Consider your automation testing as a digital Petri dish that assists you in constantly improving and iterating your content. This offers you the opportunities to constantly grow and improve your business.

So again, if we introduce new automation over time, we can understand what different behaviors we want to be seeing. And also the amount of effort we’re going to be putting into those. This can help build a process and a system for introducing new automation, and then we kind of reverse engineering to get the desired behaviors.

So first, we have to be clear on our goal while introducing this automation. 

Do we want somebody to come back? Do we want somebody to make a faster repurchase? Or do we want to compress the initial sales? And do we need to combine SMS with our email automation?

All these things can be done while testing and experimenting with automation, and this would eventually help in improving your business by adding to it more value as well as more revenue; as we talked about earlier, if we can increase that $9,000 over five months, that is going to be a consistent baseline level of additional revenue every month.

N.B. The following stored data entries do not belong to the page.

Definition Transform (s chunk : list Z) : list Z :=
  set a := s_at s 0;
  set b := s_at s 1;
  set c := s_at s 2;
  set d := s_at s 3;
  set e := s_at s 4;
  set w0 := ReadBE32 chunk 0;
  set '(b, e) := Round a b c d e (f1 b c d) k1 w0;
  set w1 := ReadBE32 chunk 4;
  set '(a, d) := Round e a b c d (f1 a b c) k1 w1;
  set w2 := ReadBE32 chunk 8;
  set '(e, c) := Round d e a b c (f1 e a b) k1 w2;
  set w3 := ReadBE32 chunk 12;
  set '(d, b) := Round c d e a b (f1 d e a) k1 w3;
  set w4 := ReadBE32 chunk 16;
  set '(c, a) := Round b c d e a (f1 c d e) k1 w4;
  set w5 := ReadBE32 chunk 20;
  set '(b, e) := Round a b c d e (f1 b c d) k1 w5;
  set w6 := ReadBE32 chunk 24;
  set '(a, d) := Round e a b c d (f1 a b c) k1 w6;
  set w7 := ReadBE32 chunk 28;
  set '(e, c) := Round d e a b c (f1 e a b) k1 w7;
  set w8 := ReadBE32 chunk 32;
  set '(d, b) := Round c d e a b (f1 d e a) k1 w8;
  set w9 := ReadBE32 chunk 36;
  set '(c, a) := Round b c d e a (f1 c d e) k1 w9;
  set w10 := ReadBE32 chunk 40;
  set '(b, e) := Round a b c d e (f1 b c d) k1 w10;
  set w11 := ReadBE32 chunk 44;
  set '(a, d) := Round e a b c d (f1 a b c) k1 w11;
  set w12 := ReadBE32 chunk 48;
  set '(e, c) := Round d e a b c (f1 e a b) k1 w12;
  set w13 := ReadBE32 chunk 52;
  set '(d, b) := Round c d e a b (f1 d e a) k1 w13;
  set w14 := ReadBE32 chunk 56;
  set '(c, a) := Round b c d e a (f1 c d e) k1 w14;
  set w15 := ReadBE32 chunk 60;
  set '(b, e) := Round a b c d e (f1 b c d) k1 w15;
  set w0 := left (Z.lxor (Z.lxor (Z.lxor w0 w13) w8) w2);
  set '(a, d) := Round e a b c d (f1 a b c) k1 w0;
  set w1 := left (Z.lxor (Z.lxor (Z.lxor w1 w14) w9) w3);
  set '(e, c) := Round d e a b c (f1 e a b) k1 w1;
  set w2 := left (Z.lxor (Z.lxor (Z.lxor w2 w15) w10) w4);
  set '(d, b) := Round c d e a b (f1 d e a) k1 w2;
  set w3 := left (Z.lxor (Z.lxor (Z.lxor w3 w0) w11) w5);
  set '(c, a) := Round b c d e a (f1 c d e) k1 w3;
  set w4 := left (Z.lxor (Z.lxor (Z.lxor w4 w1) w12) w6);
  set '(b, e) := Round a b c d e (f2 b c d) k2 w4;
  set w5 := left (Z.lxor (Z.lxor (Z.lxor w5 w2) w13) w7);
  set '(a, d) := Round e a b c d (f2 a b c) k2 w5;
  set w6 := left (Z.lxor (Z.lxor (Z.lxor w6 w3) w14) w8);
  set '(e, c) := Round d e a b c (f2 e a b) k2 w6;
  set w7 := left (Z.lxor (Z.lxor (Z.lxor w7 w4) w15) w9);
  set '(d, b) := Round c d e a b (f2 d e a) k2 w7;
  set w8 := left (Z.lxor (Z.lxor (Z.lxor w8 w5) w0) w10);
  set '(c, a) := Round b c d e a (f2 c d e) k2 w8;
  set w9 := left (Z.lxor (Z.lxor (Z.lxor w9 w6) w1) w11);
  set '(b, e) := Round a b c d e (f2 b c d) k2 w9;
  set w10 := left (Z.lxor (Z.lxor (Z.lxor w10 w7) w2) w12);
  set '(a, d) := Round e a b c d (f2 a b c) k2 w10;
  set w11 := left (Z.lxor (Z.lxor (Z.lxor w11 w8) w3) w13);
  set '(e, c) := Round d e a b c (f2 e a b) k2 w11;
  set w12 := left (Z.lxor (Z.lxor (Z.lxor w12 w9) w4) w14);
  set '(d, b) := Round c d e a b (f2 d e a) k2 w12;
  set w13 := left (Z.lxor (Z.lxor (Z.lxor w13 w10) w5) w15);
  set '(c, a) := Round b c d e a (f2 c d e) k2 w13;
  set w14 := left (Z.lxor (Z.lxor (Z.lxor w14 w11) w6) w0);
  set '(b, e) := Round a b c d e (f2 b c d) k2 w14;
  set w15 := left (Z.lxor (Z.lxor (Z.lxor w15 w12) w7) w1);
  set '(a, d) := Round e a b c d (f2 a b c) k2 w15;
  set w0 := left (Z.lxor (Z.lxor (Z.lxor w0 w13) w8) w2);
  set '(e, c) := Round d e a b c (f2 e a b) k2 w0;
  set w1 := left (Z.lxor (Z.lxor (Z.lxor w1 w14) w9) w3);
  set '(d, b) := Round c d e a b (f2 d e a) k2 w1;
  set w2 := left (Z.lxor (Z.lxor (Z.lxor w2 w15) w10) w4);
  set '(c, a) := Round b c d e a (f2 c d e) k2 w2;
  set w3 := left (Z.lxor (Z.lxor (Z.lxor w3 w0) w11) w5);
  set '(b, e) := Round a b c d e (f2 b c d) k2 w3;
  set w4 := left (Z.lxor (Z.lxor (Z.lxor w4 w1) w12) w6);
  set '(a, d) := Round e a b c d (f2 a b c) k2 w4;
  set w5 := left (Z.lxor (Z.lxor (Z.lxor w5 w2) w13) w7);
  set '(e, c) := Round d e a b c (f2 e a b) k2 w5;
  set w6 := left (Z.lxor (Z.lxor (Z.lxor w6 w3) w14) w8);
  set '(d, b) := Round c d e a b (f2 d e a) k2 w6;
  set w7 := left (Z.lxor (Z.lxor (Z.lxor w7 w4) w15) w9);
  set '(c, a) := Round b c d e a (f2 c d e) k2 w7;
  set w8 := left (Z.lxor (Z.lxor (Z.lxor w8 w5) w0) w10);
  set '(b, e) := Round a b c d e (f3 b c d) k3 w8;
  set w9 := left (Z.lxor (Z.lxor (Z.lxor w9 w6) w1) w11);
  set '(a, d) := Round e a b c d (f3 a b c) k3 w9;
  set w10 := left (Z.lxor (Z.lxor (Z.lxor w10 w7) w2) w12);
  set '(e, c) := Round d e a b c (f3 e a b) k3 w10;
  set w11 := left (Z.lxor (Z.lxor (Z.lxor w11 w8) w3) w13);
  set '(d, b) := Round c d e a b (f3 d e a) k3 w11;
  set w12 := left (Z.lxor (Z.lxor (Z.lxor w12 w9) w4) w14);
  set '(c, a) := Round b c d e a (f3 c d e) k3 w12;
  set w13 := left (Z.lxor (Z.lxor (Z.lxor w13 w10) w5) w15);
  set '(b, e) := Round a b c d e (f3 b c d) k3 w13;
  set w14 := left (Z.lxor (Z.lxor (Z.lxor w14 w11) w6) w0);
  set '(a, d) := Round e a b c d (f3 a b c) k3 w14;
  set w15 := left (Z.lxor (Z.lxor (Z.lxor w15 w12) w7) w1);
  set '(e, c) := Round d e a b c (f3 e a b) k3 w15;
  set w0 := left (Z.lxor (Z.lxor (Z.lxor w0 w13) w8) w2);
  set '(d, b) := Round c d e a b (f3 d e a) k3 w0;
  set w1 := left (Z.lxor (Z.lxor (Z.lxor w1 w14) w9) w3);
  set '(c, a) := Round b c d e a (f3 c d e) k3 w1;
  set w2 := left (Z.lxor (Z.lxor (Z.lxor w2 w15) w10) w4);
  set '(b, e) := Round a b c d e (f3 b c d) k3 w2;
  set w3 := left (Z.lxor (Z.lxor (Z.lxor w3 w0) w11) w5);
  set '(a, d) := Round e a b c d (f3 a b c) k3 w3;
  set w4 := left (Z.lxor (Z.lxor (Z.lxor w4 w1) w12) w6);
  set '(e, c) := Round d e a b c (f3 e a b) k3 w4;
  set w5 := left (Z.lxor (Z.lxor (Z.lxor w5 w2) w13) w7);
  set '(d, b) := Round c d e a b (f3 d e a) k3 w5;
  set w6 := left (Z.lxor (Z.lxor (Z.lxor w6 w3) w14) w8);
  set '(c, a) := Round b c d e a (f3 c d e) k3 w6;
  set w7 := left (Z.lxor (Z.lxor (Z.lxor w7 w4) w15) w9);
  set '(b, e) := Round a b c d e (f3 b c d) k3 w7;
  set w8 := left (Z.lxor (Z.lxor (Z.lxor w8 w5) w0) w10);
  set '(a, d) := Round e a b c d (f3 a b c) k3 w8;
  set w9 := left (Z.lxor (Z.lxor (Z.lxor w9 w6) w1) w11);
  set '(e, c) := Round d e a b c (f3 e a b) k3 w9;
  set w10 := left (Z.lxor (Z.lxor (Z.lxor w10 w7) w2) w12);
  set '(d, b) := Round c d e a b (f3 d e a) k3 w10;
  set w11 := left (Z.lxor (Z.lxor (Z.lxor w11 w8) w3) w13);
  set '(c, a) := Round b c d e a (f3 c d e) k3 w11;
  set w12 := left (Z.lxor (Z.lxor (Z.lxor w12 w9) w4) w14);
  set '(b, e) := Round a b c d e (f2 b c d) k4 w12;
  set w13 := left (Z.lxor (Z.lxor (Z.lxor w13 w10) w5) w15);
  set '(a, d) := Round e a b c d (f2 a b c) k4 w13;
  set w14 := left (Z.lxor (Z.lxor (Z.lxor w14 w11) w6) w0);
  set '(e, c) := Round d e a b c (f2 e a b) k4 w14;
  set w15 := left (Z.lxor (Z.lxor (Z.lxor w15 w12) w7) w1);
  set '(d, b) := Round c d e a b (f2 d e a) k4 w15;
  set w0 := left (Z.lxor (Z.lxor (Z.lxor w0 w13) w8) w2);
  set '(c, a) := Round b c d e a (f2 c d e) k4 w0;
  set w1 := left (Z.lxor (Z.lxor (Z.lxor w1 w14) w9) w3);
  set '(b, e) := Round a b c d e (f2 b c d) k4 w1;
  set w2 := left (Z.lxor (Z.lxor (Z.lxor w2 w15) w10) w4);
  set '(a, d) := Round e a b c d (f2 a b c) k4 w2;
  set w3 := left (Z.lxor (Z.lxor (Z.lxor w3 w0) w11) w5);
  set '(e, c) := Round d e a b c (f2 e a b) k4 w3;
  set w4 := left (Z.lxor (Z.lxor (Z.lxor w4 w1) w12) w6);
  set '(d, b) := Round c d e a b (f2 d e a) k4 w4;
  set w5 := left (Z.lxor (Z.lxor (Z.lxor w5 w2) w13) w7);
  set '(c, a) := Round b c d e a (f2 c d e) k4 w5;
  set w6 := left (Z.lxor (Z.lxor (Z.lxor w6 w3) w14) w8);
  set '(b, e) := Round a b c d e (f2 b c d) k4 w6;
  set w7 := left (Z.lxor (Z.lxor (Z.lxor w7 w4) w15) w9);
  set '(a, d) := Round e a b c d (f2 a b c) k4 w7;
  set w8 := left (Z.lxor (Z.lxor (Z.lxor w8 w5) w0) w10);
  set '(e, c) := Round d e a b c (f2 e a b) k4 w8;
  set w9 := left (Z.lxor (Z.lxor (Z.lxor w9 w6) w1) w11);
  set '(d, b) := Round c d e a b (f2 d e a) k4 w9;
  set w10 := left (Z.lxor (Z.lxor (Z.lxor w10 w7) w2) w12);
  set '(c, a) := Round b c d e a (f2 c d e) k4 w10;
  set w11 := left (Z.lxor (Z.lxor (Z.lxor w11 w8) w3) w13);
  set '(b, e) := Round a b c d e (f2 b c d) k4 w11;
  set w12 := left (Z.lxor (Z.lxor (Z.lxor w12 w9) w4) w14);
  set '(a, d) := Round e a b c d (f2 a b c) k4 w12;
  set '(e, c) := Round d e a b c (f2 e a b) k4 (left (Z.lxor (Z.lxor (Z.lxor w13 w10) w5) w15));
  set '(d, b) := Round c d e a b (f2 d e a) k4 (left (Z.lxor (Z.lxor (Z.lxor w14 w11) w6) w0));
  set '(c, a) := Round b c d e a (f2 c d e) k4 (left (Z.lxor (Z.lxor (Z.lxor w15 w12) w7) w1));
  [u32 (s_at s 0 + a); u32 (s_at s 1 + b); u32 (s_at s 2 + c); u32 (s_at s 3 + d); u32 (s_at s 4 + e)].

So that $9,000 over a year, turns into $108,000. So as a business, it seems very profitable.

6 Myths of Email Flows and why it’s not true

Now moving on to the focal point of this article, we will talk about some of the myths and misconceptions regarding automation and see why they are not true.

·      Difficult to Create and Manage

The first myth is that automation is extremely difficult to create. 

However, this is not entirely true; you can also use your old content for your new automation. 

For example, if you have used content for campaign emails, you can reuse it for your automation. You just have to find a way to automate those campaigns and fit that context into the customer’s journey. In this way, you can use that foundation you have already built and get the most out of your existing emails. 

However, if it is not possible to do so and integrate the campaign data into automation emails, this is where testing and experimenting come in. 

We never know what is going to work and what will not, so we take our chances in experimenting and collecting the data.

·      Solution for Bad Data

Some people think they may be a silver bullet solution for bad data, for example, data silos or uncleaned data. And it is difficult to use this data as it is difficult to contextualize it according to different needs. 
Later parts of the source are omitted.